We aim at bridging important gaps between basic cognitive neuroscience and the phenomenological psychopathology of affective disorders and disturbances. Phenomenological psychopathology is the description of unusual subjective experiences or behaviours that cause suffering of individuals who have those experiences or of the people they interact with. The methodological framework for our research has been labelled "Translational Cognitive Neuroscience" and is described in more detail in Zahn (2010, see pre-print under Publications). 

Our long-term aim is to use translational cognitive neuroscience models of affective disorders to develop novel approaches to their nosology, prevention, and treatment.

Affective disorders comprise both those neuropsychiatric conditions that are associated with obvious changes of brain structure (organic affective disorders) as well as those that may only be associated with subtle structural changes (endogenous/psycho-reactive disorders). Unipolar depressive and bipolar disorders are widely conceived of as affective disorders. Socially inappropriate behaviour is a common symptom of manic episodes and there is a close link between affect and social behaviour. Socially inappropriate behaviour can also occur in people with brain lesions such as frontotemporal dementia. 

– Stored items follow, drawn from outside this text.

(** The scan for features, with its early exit. *)
Fixpoint uses_features (ins : list CTxIn) (spent : list CTxOut) (spent_ready uses_bip143 uses_bip341 : bool) : bool * bool :=
  match ins with
  | [] => (uses_bip143, uses_bip341)
  | i :: ins' =>
      if uses_bip143 && uses_bip341 then (uses_bip143, uses_bip341)
      else
      let '(b143, b341) :=
        if negb (bool_decide (scriptWitness i = [])) then
          match spent with
          | o :: _ =>
              if spent_ready && (length (scriptPubKey o) =? 34)%nat && (scriptPubKey o !!! 0%nat =? OP_1) then (uses_bip143, true) else (true, uses_bip341)
          | [] => (true, uses_bip341)
          end
        else (uses_bip143, uses_bip341) in
      uses_features ins' (drop 1 spent) spent_ready b143 b341
  end.

(** [PrecomputedTransactionData::Init] on data that were not initialized; the hashes that are not computed stay null. *)
Definition PrecomputedTransactionData_Init (txTo : CTransaction) (spent_outputs : list CTxOut) (force : bool) : option PrecomputedTransactionData :=
  let ready := negb (bool_decide (spent_outputs = [])) in
  if ready && negb (length spent_outputs =? length (vin txTo))%nat then None
  else
  let '(uses_bip143_segwit, uses_bip341_taproot) := uses_features (vin txTo) spent_outputs ready force force in
  let single h := if uses_bip143_segwit || uses_bip341_taproot then h else 0 in
  let prevouts := single (GetPrevoutsSHA256 txTo) in
  let sequences := single (GetSequencesSHA256 txTo) in
  let outputs := single (GetOutputsSHA256 txTo) in
  let segwit h := if uses_bip143_segwit then SHA256Uint256 h else 0 in
  let taproot_ready := uses_bip341_taproot && ready in
  Some (mkPrecomputed prevouts sequences outputs
    (if taproot_ready then GetSpentAmountsSHA256 spent_outputs else 0) (if taproot_ready then GetSpentScriptsSHA256 spent_outputs else 0)
    taproot_ready (segwit prevouts) (segwit sequences) (segwit outputs) uses_bip143_segwit spent_outputs ready).
(* ===== verification/InterpreterSafe.v ===== *)
(** * The limits of the script interpreter

    [safe P m]: the computation [m] ends with a value for which [P] holds, with a script error or with the exception of a bad script number; it does not
    abort and throws nothing else. What the interpreter asks of a checker is the class [LawfulChecker]; the elements of its stacks are vectors of at most
    520 bytes. The operations are shown safe one by one. *)

From Stdlib Require Import ZifyNat.
From S2P Require Import Prelude Serialize ArithUint256 Chain Params Transaction Script TxVerify Sha256 Sha256Spec Hash Hash160.
From S2P Require Import Interpreter Sighash VerifyScript.
#[local] Open Scope Z_scope.

Definition safe {A : Type} (P : A -> Prop) (m : result A) : Prop :=
  match m with Ret a => P a | Fail _ => True | Throw x => x = scriptnum_error | Abort => False end.

Lemma safe_bind {A B : Type} (P : A -> Prop) (Q : B -> Prop) (m : result A) (k : A -> result B) :
  safe P m -> (forall a, P a -> safe Q (k a)) -> safe Q (m ≫= k).
Proof. intros Hm Hk. destruct m; cbn in *; auto. Qed.

Lemma safe_weaken {A : Type} (P Q : A -> Prop) (m : result A) : (forall a, P a -> Q a) -> safe P m -> safe Q m.
Proof. intros H Hm. destruct m; cbn in *; auto. Qed.

Lemma safe_error {A : Type} (P : A -> Prop) (e : ScriptError) : safe P (set_error e).
Proof. exact I. Qed.

Lemma safe_if {A : Type} (P : A -> Prop) (b : bool) (m n : result A) :
  (b = true -> safe P m) -> (b = false -> safe P n) -> safe P (if b then m else n).
Proof. destruct b; auto. Qed.

(** Without any exception. *)
Definition ended {A : Type} (P : A -> Prop) (m : result A) : Prop := match m with Ret a => P a | Fail _ => True | _ => False end.

Lemma ended_safe {A : Type} (P : A -> Prop) (m : result A) : ended P m -> safe P m.
Proof. by destruct m. Qed.

(** ** Elements *)

Definition vch_ok (v : valtype) : Prop := Forall is_u8 v /\ Z.of_nat (length v) <= MAX_SCRIPT_ELEMENT_SIZE.
Definition stack_ok (s : list valtype) : Prop := Forall vch_ok s.

Lemma bool_vch_ok (b : bool) : vch_ok (bool_vch b).
Proof. destruct b; split; try done; repeat constructor; unfold is_u8; lia. Qed.

Lemma digest_ok (n : nat) (v : valtype) : length v = n /\ Forall is_u8 v -> (n <= 32)%nat -> vch_ok v.
Proof. intros [Hl Hv] Hn. split; [done|]. rewrite Hl. unfold MAX_SCRIPT_ELEMENT_SIZE. lia. Qed.

Lemma hash_vch_ok (opcode : Z) (v : valtype) : vch_ok v -> vch_ok (hash_vch opcode v).
Proof.
  intros [_ Hl]. assert (Hn : 8 * Z.of_nat (length (concat [v])) < 2 ^ 64).
  { cbn [concat]. rewrite app_nil_r. unfold MAX_SCRIPT_ELEMENT_SIZE in Hl. lia. }
  pose proof (CRIPEMD160_hash (repeat 0 64) [v] eq_refl Hn) as E1. pose proof (CSHA1_hash (repeat 0 64) [v] eq_refl Hn) as E2.
  pose proof (Writes_hash (repeat 0 64) [v] eq_refl Hn) as [E3 E4]. cbn [fold_left] in E1, E2, E3, E4. fold new_hasher in E3, E4.
  pose proof (CRIPEMD160_hash (repeat 0 64) [sha256 (concat [v])] eq_refl) as E5. cbn [fold_left] in E5.
  unfold hash_vch. destruct (opcode =? OP_RIPEMD160); [rewrite E1; eapply digest_ok; [apply ripemd160_digest|lia]|].
  destruct (opcode =? OP_SHA1); [rewrite E2; eapply digest_ok; [apply sha1_digest|lia]|].
  destruct (opcode =? OP_SHA256); [rewrite E3; eapply digest_ok; [apply sha256_digest|lia]|].
  destruct (opcode =? OP_HASH160); [|rewrite E4; eapply digest_ok; [apply sha256_digest|lia]].
  unfold CHash160_Finalize. rewrite E3, E5; [eapply digest_ok; [apply ripemd160_digest|lia]|].
  cbn [concat]. rewrite app_nil_r, app_nil_r, (proj1 (sha256_digest v)). lia.
Qed.

(** ** Numbers *)

Lemma getvch_safe (n : Z) : - 2 ^ 63 < n < 2 ^ 63 -> safe vch_ok (getvch n).
Proof.
  intros Hn. unfold getvch. destruct (Z.eq_dec n 0) as [->|Hne]; [by split; [constructor|]|].
  destruct (serialize_spec n Hn Hne) as (body & b & E & Hb & _ & Hv & ->). apply Forall_app in Hb as [Hbody Hb].
  apply Forall_cons in Hb as [Hb _].
  assert (Hl : (length body <= 8)%nat).
  { destruct (abs_bytes_spec 8 (Z.abs n) ltac:(cbn; lia)) as (l & E' & _ & _ & _ & Hl). rewrite E in E'. injection E' as <-. rewrite length_app in Hl. cbn in Hl. lia. }
  unfold is_u8 in *. destruct (Z.ltb_spec b 128); cbn; (split; [apply Forall_app; split; [done|]|rewrite length_app; cbn; unfold MAX_SCRIPT_ELEMENT_SIZE; lia]);
    destruct (n <? 0); repeat constructor; unfold is_u8; lia.
Qed.

Lemma script_num_safe (v : valtype) (fMinimal : bool) (m : Z) :
  1 <= m <= 7 -> Forall is_u8 v -> safe (fun n => - 2 ^ (8 * m - 1) < n < 2 ^ (8 * m - 1)) (script_num v fMinimal m).
Proof.
  intros Hm Hv. unfold script_num. destruct (CScriptNum v fMinimal m) as [n|] eqn:E; [cbn [safe]|done].
  assert (Hp : 0 < 2 ^ (8 * m - 1)) by (apply Z.pow_pos_nonneg; lia).
  destruct v as [|b body _] using rev_ind.
  { unfold CScriptNum in E. cbn [length] in E. destruct (Z.of_nat 0 >? m); [done|]. destruct fMinimal; injection E as <-; cbn; lia. }
  apply Forall_app in Hv as [Hbody Hb]. apply Forall_cons in Hb as [Hb _].
  assert (Hl : Z.of_nat (length body) + 1 <= m).
  { unfold CScriptNum in E. rewrite length_app, Z.gtb_ltb in E. cbn [length] in E.
    destruct (Z.ltb_spec m (Z.of_nat (length body + 1))); [done|lia]. }
  rewrite CScriptNum_snoc in E by (done || lia). destruct (Z.ltb_spec m (Z.of_nat (length body) + 1)); [done|].
  destruct (_ && _ && _); [done|]. injection E as <-. rewrite set_vch_spec by (done || lia).
  pose proof (le_val_bound body Hbody) as Hval. set (p := 8 * Z.of_nat (length body)) in *. unfold is_u8 in Hb.
  assert (2 ^ (p + 7) <= 2 ^ (8 * m - 1)) as Hle by (apply Z.pow_le_mono_r; lia). rewrite Z.pow_add_r in Hle by lia.
  destruct (Z.ltb_spec b 128); nia.
Qed.

Lemma checked_i64_safe (n : Z) : - 2 ^ 63 <= n < 2 ^ 63 -> safe (fun x => x = n) (checked_i64 n).
Proof. intros Hn. unfold checked_i64. destruct (Z.leb_spec (- 2 ^ 63) n), (Z.ltb_spec n (2 ^ 63)); cbn; lia. Qed.

(** ** Stacks *)

Lemma stack_ok_cons (v : valtype) (s : list valtype) : stack_ok (v :: s) <-> vch_ok v /\ stack_ok s.
Proof. apply Forall_cons. Qed.

Lemma stack_ok_erase (s : list valtype) (a b : nat) : stack_ok s -> stack_ok (erase_top s a b).
Proof. intros H. unfold stack_ok, erase_top in *. apply Forall_app. split; [by apply Forall_take|by apply Forall_drop]. Qed.

Lemma stacktop_safe (s : list valtype) (i : nat) : stack_ok s -> (i - 1 < length s)%nat -> safe vch_ok (stacktop s i).
Proof.
  intros Hs Hi. unfold stacktop. destruct (s !! (i - 1)%nat) as [v|] eqn:E; [exact (Forall_lookup_1 _ _ _ _ Hs E)|].
  apply lookup_ge_None in E. lia.
Qed.

Lemma popstack_safe (s : list valtype) : stack_ok s -> s <> [] -> safe (fun s' => stack_ok s' /\ length s = S (length s')) (popstack s).
Proof. intros Hs Hn. destruct s as [|v s]; [done|]. apply stack_ok_cons in Hs as [_ Hs]. by split. Qed.

Lemma need_safe (n : nat) (s : list valtype) (e : ScriptError) : safe (fun _ => (n <= length s)%nat) (need n s e).
Proof. unfold need. destruct (Nat.ltb_spec (length s) n); cbn; [done|lia]. Qed.

(** The cases on the elements an operation looks at. *)
Ltac cells s := destruct s as [|?x1 [|?x2 [|?x3 [|?x4 [|?x5 [|?x6 s]]]]]]; cbn; try done; rewrite ?stack_ok_cons in *; try tauto.

Lemma pick_roll_safe (roll fMinimal : bool) (s a : list valtype) :
  stack_ok s -> stack_ok a ->
  safe (fun r => stack_ok r.1 /\ stack_ok r.2)
    (_ ← need 2 s SCRIPT_ERR_INVALID_STACK_OPERATION;
     top ← stacktop s 1;
     num ← script_num top fMinimal 4;
     let n := getint num in
     s ← popstack s;
     if (n <? 0) || (n >=? Z.of_nat (length s)) then set_error SCRIPT_ERR_INVALID_STACK_OPERATION
     else
     vch ← stacktop s (Z.to_nat n + 1);
     Ret (vch :: (if roll then erase_top s (Z.to_nat n + 1) (Z.to_nat n) else s), a)).
Proof.
  intros Hs Ha. eapply safe_bind; [apply need_safe|]. cbn beta. intros _ Hl.
  eapply safe_bind; [apply stacktop_safe; [done|lia]|]. intros top [Htop _].
  eapply safe_bind; [by apply script_num_safe|]. intros num _. cbv zeta.
  eapply safe_bind; [apply popstack_safe; [done|intros ->; cbn in Hl; lia]|]. intros s' [Hs' _].
  apply safe_if; intros Hr; [done|]. apply orb_false_iff in Hr as [Hr1 Hr2]. rewrite Z.geb_leb in Hr2. apply Z.ltb_ge in Hr1. apply Z.leb_gt in Hr2.
  eapply safe_bind; [apply stacktop_safe; [done|lia]|]. intros v Hv. cbn. rewrite stack_ok_cons.
  split; [split; [done|]|done]. destruct roll; [by apply stack_ok_erase|done].
Qed.

Lemma stack_op_safe (opcode : Z) (fMinimal : bool) (s a : list valtype) :
  stack_ok s -> stack_ok a -> Z.of_nat (length s) < 2 ^ 63 -> safe (fun r => stack_ok r.1 /\ stack_ok r.2) (stack_op opcode fMinimal s a).
Proof.
  intros Hs Ha Hlen. unfold stack_op. apply safe_if; intros _; [cells s|]. apply safe_if; intros _; [cells a|].
  do 6 (apply safe_if; intros _; [cells s|]).
  apply safe_if; intros _; [cells s; destruct (CastToBool x1); rewrite ?stack_ok_cons; tauto|].
  apply safe_if; intros _.
  { eapply safe_bind; [apply getvch_safe; lia|]. intros v Hv. cbn. rewrite stack_ok_cons. tauto. }
  do 4 (apply safe_if; intros _; [cells s|]).
  apply safe_if; intros _; [exact (pick_roll_safe (opcode =? OP_ROLL) fMinimal s a Hs Ha)|].
  do 3 (apply safe_if; intros _; [cells s|]). done.
Qed.

(** ** Arithmetic, comparison and hashes *)

Lemma b2z_i64 (b : bool) : - 2 ^ 63 < Z.b2z b < 2 ^ 63.
Proof. destruct b; cbn; lia. Qed.

Lemma unary_num_safe (opcode n : Z) :
  is_one_of opcode unary_opcodes = true -> - 2 ^ 31 < n < 2 ^ 31 -> safe (fun x => - 2 ^ 63 < x < 2 ^ 63) (unary_num opcode n).
Proof.
  intros Ho Hn. unfold unary_num. do 3 (apply safe_if; intros ?; [eapply safe_weaken; [|apply checked_i64_safe]; cbn beta; lia|]).
  apply safe_if; intros ?; [apply safe_if; intros ?; [eapply safe_weaken; [|apply checked_i64_safe]; cbn beta; lia|cbn; lia]|].
  do 2 (apply safe_if; intros ?; [apply b2z_i64|]). cbn in Ho. by repeat match goal with H : (opcode =? _) = false |- _ => rewrite H in Ho; clear H end.
Qed.

Lemma binary_num_safe (opcode n m : Z) :
  is_one_of opcode binary_opcodes = true -> - 2 ^ 31 < n < 2 ^ 31 -> - 2 ^ 31 < m < 2 ^ 31 ->
  safe (fun x => - 2 ^ 63 < x < 2 ^ 63) (binary_num opcode n m).
Proof.
  intros Ho Hn Hm. unfold binary_num. do 2 (apply safe_if; intros ?; [eapply safe_weaken; [|apply checked_i64_safe]; cbn beta; lia|]).
  do 9 (apply safe_if; intros ?; [apply b2z_i64|]).
  do 2 (apply safe_if; intros ?; [cbn; case_match; lia|]).
  cbn in Ho. by repeat match goal with H : (opcode =? _) = false |- _ => rewrite H in Ho; clear H end.
Qed.

(** The number in an element of the stack. *)
Lemma number_safe (v : valtype) (fMinimal : bool) : vch_ok v -> safe (fun n => - 2 ^ 31 < n < 2 ^ 31) (script_num v fMinimal 4).
Proof. intros [Hv _]. exact (script_num_safe v fMinimal 4 ltac:(lia) Hv). Qed.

Our current research mainly focusses on understanding the cognitive-anatomical underpinnings of vulnerability to major depression and of inappropriate social behaviour in frontotemporal dementia. Recent insights into the neurocognitive architecture of social knowledge and moral motivations enable an improved understanding of these conditions. Overlapping fronto-temporo-mesolimbic neural networks are involved in knowing about the needs of others or socio-cultural norms (i.e. social knowledge) as well as feeling motivated to act upon them (i.e. moral motivations). This complex neural system supports our ability to interpret our own as well as other people's behaviour and to guide our actions accordingly. One of the challenges that we face every day is the attribution of causal agency to ourselves (i.e. self-blame or -praise) or others (i.e. other-blame, or -praise). This attribution of causal agency determines how we feel about failure or success and this is of core importance to our overall affective state. Our recent work has aimed at identifying the neuroanatomical basis of self-blaming (guilt), other-blaming (indignation),  self-praising (pride), and other-praising (gratitude) feelings. We are currently applying these new insights to the understanding of vulnerability to major depression which is associated with overgeneralized self-blame and to the loss of the ability to anticipate self-blame in frontotemporal dementia.